Take the material below from its first line through the line containing "b ← block_write (fs_device f) (u32" and, please, write those lines again exactly.

== Segment start ==

(* ===== verification/Inode.v ===== *)
(** * Inodes and files ([filesys/inode.c], [filesys/file.c])

    Creating, opening and closing inodes, and the open files on top of them.
    A pointer is an address in the heap of the state; an access to an object
    that is not there is [None]. *)

From S2P Require Import Prelude Machine Bytes FixedPoint Bitmap Block FsState InodeIo FreeMap.

Open Scope Z_scope.

Definition INODE_MAGIC : Z := 1229868868.

Section inode.

Context {D : Type} `{BlockDev D}.
Implicit Type f : fs D.

Definition inode_init f : fs D := f <| open_inodes := [] |>.

(** The loop that writes [n] sectors of zeros from [sector] on. *)
Fixpoint write_zeros (n : nat) f (sector : Z) : option (fs D) :=
  match n with
  | O => Some f
  | S n =>
      b ← block_write (fs_device f) (u32 sector) (replicate 512 0);
      write_zeros n (f <| fs_device := b |>) (sector + 1)
  end.

Definition inode_create f (sector len : Z) : option (fs D * bool) :=
  assert! 0 <=? len;
  let (f, ok) := try_malloc f in
  if ok then
    let sectors := bytes_to_sectors len in
    '(f, start) ← free_map_allocate f sectors;
    match start with
    | Some start =>
        let disk_inode := mk_inode_disk start len INODE_MAGIC (replicate 500 0) in
        b ← block_write (fs_device f) sector (encode_inode disk_inode);
        f ← write_zeros (Z.to_nat sectors) (f <| fs_device := b |>) start;
        Some (f, true)
    | None => Some (f, false)
    end
  else Some (f, false).

(** [inode_reopen] of an inode that is not a null pointer. *)
Definition inode_reopen f (ino : Z) : option (fs D * Z) :=
  if ino =? NULL then Some (f, ino)
  else
    i ← inodes f !! ino;
    Some (f <| inodes ::= <[ino := i <| open_cnt ::= Z.succ |>]> |>, ino).

(** The first open inode of the list that has the sector. *)
Fixpoint find_inode f (l : list Z) (sector : Z) : option (option Z) :=
  match l with
  | [] => Some None
  | ino :: l =>
      i ← inodes f !! ino;
      if i_sector i =? sector then Some (Some ino) else find_inode f l sector
  end.

Definition inode_open f (sector : Z) : option (fs D * Z) :=
  found ← find_inode f (open_inodes f) sector;
  match found with
  | Some ino => inode_reopen f ino
  | None =>
      let (f, ok) := try_malloc f in
      if ok then
        let (f, ino) := new_addr f in
        let f := f <| open_inodes ::= cons ino |> in
        sec ← block_read (fs_device f) sector;
        Some (f <| inodes ::= <[ino := mk_inode sector 1 false 0 (decode_inode sec)]> |>, ino)
      else Some (f, NULL)
  end.

Definition inode_get_inumber f (ino : Z) : option Z :=
  i ← inodes f !! ino; Some (i_sector i).

Definition inode_close f (ino : Z) : option (fs D) :=
  if ino =? NULL then Some f
  else
    i ← inodes f !! ino;
    let i := i <| open_cnt ::= Z.pred |> in
    let f := f <| inodes ::= <[ino := i]> |> in
    if open_cnt i =? 0 then
      let f := f <| open_inodes ::= filter (λ x, x ≠ ino) |> in
      f ← (if removed i then
             f ← free_map_release f (i_sector i) 1;
             free_map_release f (id_start (data i)) (bytes_to_sectors (id_length (data i)))
           else Some f);
      Some (f <| inodes ::= delete ino |>)
    else Some f.

Definition inode_remove f (ino : Z) : option (fs D) :=
  i ← inodes f !! ino;
  Some (f <| inodes ::= <[ino := i <| removed := true |>]> |>).

Definition inode_deny_write f (ino : Z) : option (fs D) :=
  i ← inodes f !! ino;
  let i := i <| deny_write_cnt ::= Z.succ |> in
  assert! deny_write_cnt i <=? open_cnt i;
  Some (f <| inodes ::= <[ino := i]> |>).

Definition inode_allow_write f (ino : Z) : option (fs D) :=
  i ← inodes f !! ino;
  assert! 0 <? deny_write_cnt i;
  assert! deny_write_cnt i <=? open_cnt i;
  Some (f <| inodes ::= <[ino := i <| deny_write_cnt ::= Z.pred |>]> |>).

(** ** Files *)

Definition file_open f (ino : Z) : option (fs D * Z) :=
  let (f, ok) := try_malloc f in
  if negb (ino =? NULL) && ok then
    let (f, fp) := new_addr f in
    Some (f <| files ::= <[fp := mk_file ino 0 false]> |>, fp)
  else
    f ← inode_close f ino;
    Some (f, NULL).

Definition file_reopen f (fp : Z) : option (fs D * Z) :=
  x ← files f !! fp;
  '(f, ino) ← inode_reopen f (f_inode x);
  file_open f ino.

Definition file_allow_write f (fp : Z) : option (fs D) :=
  assert! negb (fp =? NULL);
  x ← files f !! fp;
  if deny_write x then
    inode_allow_write (f <| files ::= <[fp := x <| deny_write := false |>]> |>) (f_inode x)
  else Some f.

Definition file_deny_write f (fp : Z) : option (fs D) :=
  assert! negb (fp =? NULL);
  x ← files f !! fp;
  if negb (deny_write x) then
    inode_deny_write (f <| files ::= <[fp := x <| deny_write := true |>]> |>) (f_inode x)
  else Some f.

Definition file_close f (fp : Z) : option (fs D) :=
  if fp =? NULL then Some f
  else
    f ← file_allow_write f fp;
    x ← files f !! fp;
    f ← inode_close f (f_inode x);
    Some (f <| files ::= delete fp |>).

Definition file_get_inode f (fp : Z) : option Z :=
  x ← files f !! fp; Some (f_inode x).

(** [file_read]: the bytes stored into the buffer. *)
Definition file_read f (fp size : Z) : option (fs D * list Z) :=
  x ← files f !! fp;
  '(f, got) ← inode_read_at f (f_inode x) size (f_pos x);
  Some (f <| files ::= <[fp := x <| f_pos ::= Z.add (Z.of_nat (length got)) |>]> |>, got).

Definition file_write f (fp : Z) (buffer : list Z) (size : Z) : option (fs D * Z) :=
  x ← files f !! fp;
  '(f, n) ← inode_write_at f (f_inode x) buffer size (f_pos x);
  Some (f <| files ::= <[fp := x <| f_pos ::= Z.add n |>]> |>, n).

Definition file_length f (fp : Z) : option Z :=
  assert! negb (fp =? NULL);
  x ← files f !! fp;
  i ← inodes f !! f_inode x;
  Some (inode_length i).

Definition file_seek f (fp new_pos : Z) : option (fs D) :=
  assert! negb (fp =? NULL);
  assert! 0 <=? new_pos;
  x ← files f !! fp;
  Some (f <| files ::= <[fp := x <| f_pos := new_pos |>]> |>).

Definition file_tell f (fp : Z) : option Z :=
  assert! negb (fp =? NULL);
  x ← files f !! fp;
  Some (f_pos x).

(** ** The list of open inodes *)

(** Every object is on the list of open inodes, once, with its own sector and a
    positive count of openers. *)
Record cache_ok f : Prop := {
  cache_nodup : NoDup (open_inodes f);
  cache_in : ∀ ino, ino ∈ open_inodes f ↔ is_Some (inodes f !! ino);
  cache_cnt : ∀ ino i, inodes f !! ino = Some i → 0 < open_cnt i;
  cache_sector : ∀ ino ino' i i', inodes f !! ino = Some i → inodes f !! ino' = Some i' →
    i_sector i = i_sector i' → ino = ino';
  cache_brk : 0 < brk f;
  cache_addr : ∀ ino, is_Some (inodes f !! ino) → 0 < ino < brk f;
}.

Lemma find_inode_ok f l sector : (∀ ino, ino ∈ l → is_Some (inodes f !! ino)) →
  ∃ r, find_inode f l sector = Some r ∧
    match r with
    | Some ino => ino ∈ l ∧ ∃ i, inodes f !! ino = Some i ∧ i_sector i = sector
    | None => ∀ ino i, ino ∈ l → inodes f !! ino = Some i → i_sector i ≠ sector
    end.
Proof.
  induction l as [|a l IH]; intros Hl; simpl.
  - exists None. split; [done|]. intros ? ? []%not_elem_of_nil.
  - destruct (Hl a) as [i Ei]; [left|]. rewrite Ei. cbn [mbind option_bind].
    destruct (Z.eqb_spec (i_sector i) sector) as [Es|Es].
    + exists (Some a). split; [done|]. split; [left|by exists i].
    + destruct IH as (r & -> & Hr); [intros; apply Hl; by right|]. exists r. split; [done|].
      destruct r as [ino|].
      * destruct Hr as [? ?]. split; [by right|done].
      * intros ino i' [->|Hin]%elem_of_cons E'; [by simplify_eq|by eapply Hr].
Qed.

(** [f] with the inode at [ino] replaced. *)
Lemma cache_update f ino i i' : cache_ok f → inodes f !! ino = Some i →
  i_sector i' = i_sector i → 0 < open_cnt i' →
  cache_ok (f <| inodes ::= <[ino := i']> |>).
Proof.
  intros [N I C S Bk A] E Es Hc. split; simpl; [done| | | |done|].
  - intros ino'. rewrite I. destruct (decide (ino' = ino)) as [->|].
    + rewrite lookup_insert_eq, E. split; intros _; by eexists.
    + by rewrite lookup_insert_ne.
  - intros ino' j Ej. apply lookup_insert_Some in Ej as [[<- <-]|[_ Ej]]; [done|by eapply C].
  - intros a b j j' Ea Eb Eab.
    apply lookup_insert_Some in Ea as [[<- <-]|[? Ea]];
      apply lookup_insert_Some in Eb as [[<- <-]|[? Eb]]; try done.
    + rewrite Es in Eab. by eapply S.
    + rewrite Es in Eab. by eapply S.
    + by eapply S.
  - intros ino' [j Ej]. apply A.
    apply lookup_insert_Some in Ej as [[<- _]|[_ Ej]]; by eexists.
Qed.

Lemma reopen_close f ino i : inodes f !! ino = Some i → ino ≠ NULL → 0 < open_cnt i →
  inode_close (f <| inodes ::= <[ino := i <| open_cnt ::= Z.succ |>]> |>) ino = Some f.
Proof.
  intros E Hn Hc. unfold inode_close. rewrite (proj2 (Z.eqb_neq _ _)) by done. simpl.
  rewrite lookup_insert_eq. cbn [mbind option_bind]. simpl.
  rewrite (proj2 (Z.eqb_neq _ 0)) by lia. f_equal. destruct f as [d fm fmf oi ins fs ds oom brk].
  simpl in *. f_equal. rewrite insert_insert_eq.
  replace (Z.pred (Z.succ (open_cnt i))) with (open_cnt i) by lia.
  apply insert_id. rewrite E. by destruct i.
Qed.

(** A new object on the list. *)
Lemma cache_new f sector i : cache_ok f → i_sector i = sector → 0 < open_cnt i →
  (∀ ino j, inodes f !! ino = Some j → i_sector j ≠ sector) →
  cache_ok (f <| brk ::= Z.succ |> <| open_inodes ::= cons (brk f) |>
              <| inodes ::= <[brk f := i]> |>).
Proof.
  intros [N I C S Bk A] Es Hc Hno.
  assert (inodes f !! brk f = None) as Hf.
  { destruct (inodes f !! brk f) as [j|] eqn:E; [|done]. pose proof (A (brk f) ltac:(by eexists)). lia. }
  assert (brk f ∉ open_inodes f) as Hni.
  { rewrite I, Hf. by intros [? ?]. }
  split; simpl.
  - by constructor.
  - intros ino. rewrite elem_of_cons, I. destruct (decide (ino = brk f)) as [->|].
    + rewrite lookup_insert_eq. split; [by eexists|by left].
    + rewrite lookup_insert_ne by done. naive_solver.
  - intros ino j Ej. apply lookup_insert_Some in Ej as [[<- <-]|[_ Ej]]; [done|by eapply C].
  - intros a b j j' Ea Eb Eab.
    apply lookup_insert_Some in Ea as [[<- <-]|[? Ea]];
      apply lookup_insert_Some in Eb as [[<- <-]|[? Eb]]; try done.
    + exfalso. apply (Hno b j' Eb). congruence.
    + exfalso. apply (Hno a j Ea). congruence.
    + by eapply S.
  - lia.
  - intros ino [j Ej]. apply lookup_insert_Some in Ej as [[<- _]|[_ Ej]]; [lia|].
    pose proof (A ino ltac:(by eexists)). lia.
Qed.

Lemma new_close f i : cache_ok f → open_cnt i = 1 → removed i = false →
  inode_close (f <| brk ::= Z.succ |> <| open_inodes ::= cons (brk f) |>
                 <| inodes ::= <[brk f := i]> |>) (brk f) = Some (f <| brk ::= Z.succ |>).
Proof.
  intros [N I C S Bk A] Hc Hr.
  assert (inodes f !! brk f = None) as Hf.
  { destruct (inodes f !! brk f) as [j|] eqn:E; [|done]. pose proof (A (brk f) ltac:(by eexists)). lia. }
  assert (brk f ∉ open_inodes f) as Hni.
  { rewrite I, Hf. by intros [? ?]. }
  unfold inode_close. rewrite (proj2 (Z.eqb_neq _ NULL)) by (unfold NULL; lia). simpl.
  rewrite lookup_insert_eq. cbn [mbind option_bind]. simpl. rewrite Hc, Hr. simpl.
  do 2 f_equal.
  - rewrite filter_cons, decide_False by (intros Hx; by apply Hx). apply filter_all_true.
    intros x Hx ->. done.
  - rewrite insert_insert_eq. by apply delete_insert_id.
Qed.

(** ** Correctness *)

(** a sector is opened at most once: [inode_open] returns the inode already
    open for the sector, with one more opener, or a new one read from the disk,
    and the list of open inodes stays consistent.  Closing the inode that was
    just opened restores everything but the addresses in use. *)
Theorem inode_open_close f sector :
  cache_ok f → mem_ok f → block_ok (fs_device f) → 0 ≤ sector < size (fs_device f) →
  ∃ f' ino i, inode_open f sector = Some (f', ino) ∧ cache_ok f' ∧ ino ≠ NULL ∧
    inodes f' !! ino = Some i ∧ i_sector i = sector ∧
    (∀ ino' i', inodes f' !! ino' = Some i' → i_sector i' = sector → ino' = ino) ∧
    (∀ i0, inodes f !! ino = Some i0 → i = i0 <| open_cnt ::= Z.succ |>) ∧
    (inodes f !! ino = None → ∃ sec, block_data (fs_device f) !! Z.to_nat sector = Some sec ∧
       i = mk_inode sector 1 false 0 (decode_inode sec)) ∧
    inode_close f' ino = Some (f <| brk := brk f' |>).
Proof.
  intros K M B Hs. unfold inode_open.
  destruct (find_inode_ok f (open_inodes f) sector) as (r & -> & Hr); [intros; by apply K|].
  cbn [mbind option_bind]. destruct r as [ino|].
  - destruct Hr as (Hin & i & Ei & Es). pose proof (cache_cnt f K ino i Ei) as Hc.
    assert (ino ≠ NULL) as Hn by (intros ->; pose proof (cache_addr f K NULL ltac:(by eexists)); unfold NULL in *; lia).
    unfold inode_reopen. rewrite (proj2 (Z.eqb_neq _ _)), Ei by done. cbn [mbind option_bind].
    assert (cache_ok (f <| inodes ::= <[ino := i <| open_cnt ::= Z.succ |>]> |>)) as K'
      by (apply (cache_update f ino i); simpl; done || lia).
    eexists _, ino, (i <| open_cnt ::= Z.succ |>). split; [done|]. split; [done|]. split; [done|].
    split; [apply lookup_insert_eq|]. split; [done|]. split; [|split; [|split]].
    + intros ino' i' E' Es'. eapply (cache_sector _ K'); [done|apply lookup_insert_eq|by rewrite Es'].
    + intros i0 E0. by simplify_eq.
    + congruence.
    + rewrite reopen_close by done. by destruct f.
  - assert (∀ ino j, inodes f !! ino = Some j → i_sector j ≠ sector) as Hno.
    { intros ino j Ej. apply (Hr ino j); [|done]. apply K. by eexists. }
    destruct (block_sector _ _ B Hs) as (sec & Ed & _).
    unfold try_malloc. rewrite M. simpl. rewrite (block_read_ok _ _ sec) by (done || lia).
    cbn [mbind option_bind]. set (i := mk_inode sector 1 false 0 (decode_inode sec)).
    assert (inodes f !! brk f = None) as Hf.
    { destruct (inodes f !! brk f) as [j|] eqn:E; [|done].
      pose proof (cache_addr f K (brk f) ltac:(by eexists)). lia. }
    pose proof (cache_new f sector i K eq_refl ltac:(simpl; lia) Hno) as K'.
    eexists _, (brk f), i. split; [done|]. split; [done|].
    split; [pose proof (cache_brk f K); unfold NULL; lia|].
    split; [apply lookup_insert_eq|]. split; [done|]. split; [|split; [|split]].
    + intros ino' i' E' Es'. eapply (cache_sector _ K'); [done|apply lookup_insert_eq|by rewrite Es'].
    + congruence.
    + intros _. by exists sec.
    + by apply (new_close f i).
Qed.

End inode.

(** The file system of [FreeMap]'s example, with one inode open. *)
Lemma inode_open_close_witness :
  ∃ f' ino, inode_open (example_map_fs <| free_map_file := 0 |>) 1 = Some (f', ino) ∧
    inode_close f' ino = Some ((example_map_fs <| free_map_file := 0 |>) <| brk := brk f' |>).
Proof.
  destruct (inode_open_close (example_map_fs <| free_map_file := 0 |>) 1)
    as (f' & ino & i & E & _ & _ & _ & _ & _ & _ & _ & Ec).
  - split; simpl.
    + apply NoDup_singleton.
    + intros ino. rewrite list_elem_of_singleton. split.
      * intros ->. by eexists.
      * intros [i Hi]. by apply lookup_singleton_Some in Hi as [-> _].
    + intros ino i [<- <-]%lookup_singleton_Some. simpl. lia.
    + intros a b i i' [<- _]%lookup_singleton_Some [<- _]%lookup_singleton_Some _. done.
    + lia.
    + intros ino [i [<- _]%lookup_singleton_Some]. lia.
  - reflexivity.
  - split; [|done|unfold is_u32; simpl; lia|done]. apply (Forall_replicate _ 3).
    split; [done|]. apply Forall_replicate. unfold is_byte. lia.
  - simpl. lia.
  - exists f', ino. split; [exact E|exact Ec].
Defined.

== Segment end ==

#### [SOLUTION FOR THIS PROBLEM]
(* ===== verification/Inode.v ===== *)
(** * Inodes and files ([filesys/inode.c], [filesys/file.c])

    Creating, opening and closing inodes, and the open files on top of them.
    A pointer is an address in the heap of the state; an access to an object
    that is not there is [None]. *)

From S2P Require Import Prelude Machine Bytes FixedPoint Bitmap Block FsState InodeIo FreeMap.

Open Scope Z_scope.

Definition INODE_MAGIC : Z := 1229868868.

Section inode.

Context {D : Type} `{BlockDev D}.
Implicit Type f : fs D.

Definition inode_init f : fs D := f <| open_inodes := [] |>.

(** The loop that writes [n] sectors of zeros from [sector] on. *)
Fixpoint write_zeros (n : nat) f (sector : Z) : option (fs D) :=
  match n with
  | O => Some f
  | S n =>
      b ← block_write (fs_device f) (u32 sector) (replicate 512 0);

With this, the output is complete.